Add default Ray node label info to Ray Pod environment #3699

ryanaoleary · 2025-05-27T20:32:59Z

Add default Ray node label info to Ray Pod environment

Why are these changes needed?

This PR adds market-type information for different cloud providers to the Ray pod environment based on the provided nodeSelector value. This PR also adds environment variables to pass region and zone information using downward API (kubernetes/kubernetes#127092).
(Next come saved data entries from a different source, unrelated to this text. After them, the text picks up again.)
(* ===== verification/Ipv6Bits.v ===== *)
(** * Words and bits of an address

    Bitwise operations on the words of an address are operations on its bytes; the
    bits of a prefix. *)
From S2P Require Import Prelude.
From S2P Require Import Inet.
From S2P Require Import InetQuad.
From S2P Require Import InetPrint.
From S2P Require Import Ipv6.

(** ** Little-endian numbers *)
Lemma testbit_byte b y n : is_byte b -> 0 <= n -> Z.testbit (b + 256 * y) n = if n <? 8 then Z.testbit b n else Z.testbit y (n - 8).
Proof.
  unfold is_byte. intros Hb Hn. destruct (Z.ltb_spec n 8).
  - rewrite <-(Z.mod_pow2_bits_low (b + 256 * y) 8) by lia. change (2 ^ 8) with 256. rewrite Z.mul_comm, Z.mod_add, Z.mod_small by lia. done.
  - replace n with (n - 8 + 8) at 1 by lia. rewrite <-Z.div_pow2_bits by lia. change (2 ^ 8) with 256. rewrite Z.mul_comm, Z.div_add, Z.div_small by lia. done.
Qed.

Lemma le_of_range bs : Forall is_byte bs -> 0 <= le_of bs < 256 ^ zlen bs.
Proof.
  induction 1 as [|b bs Hb Hbs IH]; [done|]. cbn [le_of length]. rewrite Nat2Z.inj_succ, Z.pow_succ_r by lia. unfold is_byte in Hb. lia.
Qed.

Lemma le_of_bytes n x : 0 <= x < 256 ^ Z.of_nat n -> le_of (le_bytes n x) = x.
Proof.
  revert x. induction n as [|n IH]; intros x Hx; [cbn in *; lia|]. cbn [le_bytes le_of]. rewrite Nat2Z.inj_succ, Z.pow_succ_r in Hx by lia.
  rewrite IH; [pose proof (Z.div_mod x 256 ltac:(lia)); lia|]. split; [apply Z.div_pos; lia|apply Z.div_lt_upper_bound; lia].
Qed.
Lemma le_bytes_of bs : Forall is_byte bs -> le_bytes (length bs) (le_of bs) = bs.
Proof.
  induction 1 as [|b bs Hb Hbs IH]; [done|]. unfold is_byte in Hb. cbn [le_of length le_bytes].
  rewrite (Z.mul_comm 256), Z.mod_add, Z.mod_small, Z.div_add, Z.div_small, Z.add_0_l by lia. by rewrite IH.
Qed.
Lemma le_bytes_len n x : length (le_bytes n x) = n.
Proof. revert x. induction n as [|n IH]; intros x; [done|]. cbn. by rewrite IH. Qed.
Lemma le_bytes_ok n x : Forall is_byte (le_bytes n x).
Proof. revert x. induction n as [|n IH]; intros x; [done|]. cbn. constructor; [|done]. apply Z.mod_pos_bound. lia. Qed.

Lemma le_of_inj b1 b2 : Forall is_byte b1 -> Forall is_byte b2 -> length b1 = length b2 -> le_of b1 = le_of b2 -> b1 = b2.
Proof. intros H1 H2 Hl E. rewrite <-(le_bytes_of b1 H1), <-(le_bytes_of b2 H2). by rewrite Hl, E. Qed.

(** A bitwise operation works byte by byte. *)
Section bitwise.
Context (op : Z -> Z -> Z) (f : bool -> bool -> bool).
Hypothesis Hspec : forall a b n, Z.testbit (op a b) n = f (Z.testbit a n) (Z.testbit b n).
Hypothesis Hbyte : forall a b, is_byte a -> is_byte b -> is_byte (op a b).
Hypothesis H00 : op 0 0 = 0.

Lemma op_byte a b x y : is_byte a -> is_byte b -> op (a + 256 * x) (b + 256 * y) = op a b + 256 * op x y.
Proof.
  intros Ha Hb. apply Z.bits_inj'. intros n Hn. rewrite Hspec, !testbit_byte by auto. rewrite !Hspec. by destruct (n <? 8).
Qed.
Lemma op_le b1 : forall b2, Forall is_byte b1 -> Forall is_byte b2 -> length b1 = length b2 -> op (le_of b1) (le_of b2) = le_of (zip_with op b1 b2).
Proof.
  induction b1 as [|a b1 IH]; intros [|b b2] H1 H2 Hl; try done. rewrite Forall_cons in H1, H2. destruct H1, H2. cbn [le_of zip_with]. rewrite op_byte by done. rewrite IH by (cbn in Hl; lia || done). done.
Qed.
End bitwise.

Lemma byte_bits a : 0 <= a -> (forall n, 8 <= n -> Z.testbit a n = false) -> is_byte a.
Proof.
  intros H0 Hb. unfold is_byte. split; [done|]. destruct (Z.ltb_spec a 256); [done|]. exfalso. change 256 with (2 ^ 8) in *.
  assert (8 <= Z.log2 a) by (apply Z.log2_le_pow2; lia). specialize (Hb (Z.log2 a) ltac:(lia)). rewrite Z.bit_log2 in Hb by lia. done.
Qed.
Lemma byte_high a n : is_byte a -> 8 <= n -> Z.testbit a n = false.
Proof. unfold is_byte. intros Ha Hn. rewrite <-(Z.mod_small a (2 ^ 8)) by (cbn; lia). by apply Z.mod_pow2_bits_high. Qed.

Lemma land_is_byte a b : is_byte a -> is_byte b -> is_byte (Z.land a b).
Proof. intros Ha Hb. apply byte_bits; [apply Z.land_nonneg; left; apply Ha|]. intros n Hn. by rewrite Z.land_spec, (byte_high a). Qed.
Lemma lxor_byte a b : is_byte a -> is_byte b -> is_byte (Z.lxor a b).
Proof. intros Ha Hb. apply byte_bits; [apply Z.lxor_nonneg; unfold is_byte in *; lia|]. intros n Hn. by rewrite Z.lxor_spec, (byte_high a), (byte_high b). Qed.

Lemma land_le b1 b2 : Forall is_byte b1 -> Forall is_byte b2 -> length b1 = length b2 -> Z.land (le_of b1) (le_of b2) = le_of (zip_with Z.land b1 b2).
Proof. apply (op_le Z.land andb); [apply Z.land_spec|apply land_is_byte|done]. Qed.
Lemma lxor_le b1 b2 : Forall is_byte b1 -> Forall is_byte b2 -> length b1 = length b2 -> Z.lxor (le_of b1) (le_of b2) = le_of (zip_with Z.lxor b1 b2).
Proof. apply (op_le Z.lxor xorb); [apply Z.lxor_spec|apply lxor_byte|done]. Qed.

Lemma le_of_zero bs : Forall is_byte bs -> le_of bs = 0 <-> Forall (eq 0) bs.
Proof.
  induction 1 as [|b bs Hb Hbs IH]; [split; constructor|]. cbn [le_of]. rewrite Forall_cons, <-IH. pose proof (le_of_range bs Hbs). unfold is_byte in Hb. lia.
Qed.
Lemma lor_zero a b : Z.lor a b = 0 <-> a = 0 /\ b = 0.
Proof. apply Z.lor_eq_0_iff. Qed.
Lemma lxor_zero a b : Z.lxor a b = 0 <-> a = b.
Proof. split; [apply Z.lxor_eq|intros ->; apply Z.lxor_nilpotent]. Qed.

(** ** The words of an address *)
Definition chunk (a : list Z) (i : nat) : list Z := take 4 (drop (4 * i) a).
Lemma chunk_bytes a i : Forall is_byte a -> Forall is_byte (chunk a i).
Proof. intros. by apply Forall_take, Forall_drop. Qed.
Lemma chunk_len a i : (4 * i + 4 <= length a)%nat -> length (chunk a i) = 4%nat.
Proof. intros. unfold chunk. rewrite length_take, length_drop. lia. Qed.
Lemma addr_word_zero a i : Forall is_byte a -> s6_addr32 a i = 0 <-> Forall (eq 0) (chunk a i).
Proof. intros. apply le_of_zero, chunk_bytes. done. Qed.
Lemma word_is a i x bs : Forall is_byte a -> (4 * i + 4 <= length a)%nat -> Forall is_byte bs -> length bs = 4%nat -> x = le_of bs -> s6_addr32 a i = x <-> chunk a i = bs.
Proof.
  intros Ha Hl Hb Hbl ->. unfold s6_addr32, rd. fold (chunk a i). split; [|by intros ->]. intros E. apply le_of_inj in E; [done|by apply chunk_bytes|done|by rewrite chunk_len].
Qed.

(** ** The bits of an address, most significant first *)
Definition abit (a : list Z) (i : nat) : bool := Z.testbit (s6_addr a (i / 8)) (7 - Z.of_nat (i mod 8)).
Definition same_prefix (n : nat) (a b : list Z) : Prop := forall i, (i < n)%nat -> abit a i = abit b i.

Lemma byte_eq_bits x y : is_byte x -> is_byte y -> (forall k, (k < 8)%nat -> Z.testbit x (7 - Z.of_nat k) = Z.testbit y (7 - Z.of_nat k)) -> x = y.
Proof.
  intros Hx Hy Hk. apply Z.bits_inj'. intros n Hn. destruct (Z.ltb_spec n 8); [|by rewrite !byte_high by done].
  specialize (Hk (Z.to_nat (7 - n)) ltac:(lia)). replace (7 - Z.of_nat (Z.to_nat (7 - n))) with n in Hk by lia. done.
Qed.

Lemma same_prefix_app n m a b : same_prefix (n + m) a b <-> same_prefix n a b /\ forall i, (i < m)%nat -> abit a (n + i) = abit b (n + i).
Proof.
  split.
  - intros Hp. split; [intros i Hi; apply Hp; lia|]. intros i Hi. apply Hp. lia.
  - intros [H1 H2] i Hi. destruct (decide (i < n)%nat); [by apply H1|]. replace i with (n + (i - n))%nat by lia. apply H2. lia.
Qed.

Lemma abit_byte a k i : (i < 8)%nat -> abit a (8 * k + i) = Z.testbit (s6_addr a k) (7 - Z.of_nat i).
Proof. intros Hi. unfold abit. rewrite (Nat.mul_comm 8 k), Nat.div_add_l, Nat.div_small, Nat.add_0_r, Nat.add_comm, Nat.Div0.mod_add, Nat.mod_small by lia. done. Qed.

Lemma s6_byte a k : Forall is_byte a -> is_byte (s6_addr a k).
Proof.
  intros Ha. unfold s6_addr. destruct (nth_in_or_default k a 0) as [Hi| ->]; [|unfold is_byte; lia]. rewrite Forall_forall in Ha. by apply Ha, list_elem_of_In.
Qed.

(** Whole bytes. *)
Lemma same_prefix_bytes k a b : Forall is_byte a -> Forall is_byte b -> (k <= length a)%nat -> (k <= length b)%nat -> same_prefix (8 * k) a b <-> take k a = take k b.
Proof.
  intros Ha Hb Hla Hlb. split.
  - intros Hp. apply (nth_ext _ _ 0 0); [rewrite !length_take; lia|]. rewrite length_take. intros j Hj.
    rewrite !nth_firstn. destruct (Nat.ltb_spec j k); [|done]. apply byte_eq_bits; [by apply s6_byte..|]. intros i Hi. pose proof (Hp (8 * j + i)%nat ltac:(lia)) as Hb'. by rewrite !abit_byte in Hb' by done.
  - intros E i Hi. rewrite (Nat.div_mod_eq i 8). pose proof (Nat.mod_upper_bound i 8 ltac:(lia)). rewrite !abit_byte by lia. f_equal.
    assert (i / 8 < k)%nat by (apply Nat.Div0.div_lt_upper_bound; lia). unfold s6_addr.
    pose proof (f_equal (fun l => nth (i / 8) l 0) E) as E'. cbn beta in E'. rewrite !nth_firstn in E'. rewrite (proj2 (Nat.ltb_lt _ _)) in E' by lia. done.
Qed.

(** ** Memory *)
Lemma put_at_len off bs m : (off + length bs <= length m)%nat -> length (put_at off bs m) = length m.
Proof. intros Hl. unfold put_at. rewrite !length_app, length_take, length_drop. lia. Qed.
Lemma put_at_ok off bs m : Forall is_byte bs -> Forall is_byte m -> Forall is_byte (put_at off bs m).
Proof. intros Hb Hm. unfold put_at. rewrite !Forall_app. split; [by apply Forall_take|]. split; [done|by apply Forall_drop]. Qed.
(** What is written is read back; what is beside it stays. *)
Lemma put_at_same off bs m : (off + length bs <= length m)%nat -> take (length bs) (drop off (put_at off bs m)) = bs.
Proof. intros Hl. unfold put_at. rewrite drop_app_ge, length_take by (rewrite length_take; lia). replace (off - off `min` length m)%nat with 0%nat by lia. rewrite drop_0. by rewrite take_app_length. Qed.
Lemma put_at_before off bs m o n : (off + length bs <= length m)%nat -> (o + n <= off)%nat -> take n (drop o (put_at off bs m)) = take n (drop o m).
Proof. intros Hl Ho. unfold put_at. rewrite drop_app_le by (rewrite length_take; lia). rewrite take_app_le by (rewrite length_drop, length_take; lia). rewrite <-(take_drop off m) at 2.
  rewrite drop_app_le by (rewrite length_take; lia). by rewrite take_app_le by (rewrite length_drop, length_take; lia). Qed.
Lemma put_at_after off bs m o : (off + length bs <= length m)%nat -> (off + length bs <= o)%nat -> drop o (put_at off bs m) = drop o m.
Proof.
  intros Hl Ho. unfold put_at. rewrite app_assoc, drop_app_ge by (rewrite length_app, length_take; lia). rewrite length_app, length_take, drop_drop. f_equal. lia.
Qed.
These environment variables will be used in Ray core to set default Ray node labels.

I'll add a comment below with my manual test results with propagating topology.k8s.io/region and topology.k8s.io/zone on a GKE v1.33 alpha cluster.

Related issue number

ray-project/ray#51564

Checks

I've made sure the tests are passing.
Testing Strategy
- Unit tests
- Manual tests
- This PR is not tested :(

ryanaoleary · 2025-05-27T20:33:17Z

cc: @MengjinYan

andrewsykim · 2025-05-28T14:00:39Z

ray-operator/controllers/ray/common/pod.go

@@ -493,6 +493,9 @@ func BuildPod(ctx context.Context, podTemplateSpec corev1.PodTemplateSpec, rayNo
 		initLivenessAndReadinessProbe(&pod.Spec.Containers[utils.RayContainerIndex], rayNodeType, creatorCRDType)
 	}

+	// add downward API environment variables for Ray default node labels
+	addDefaultRayNodeLabels(&pod)


Should we guard this logic with a Ray version check?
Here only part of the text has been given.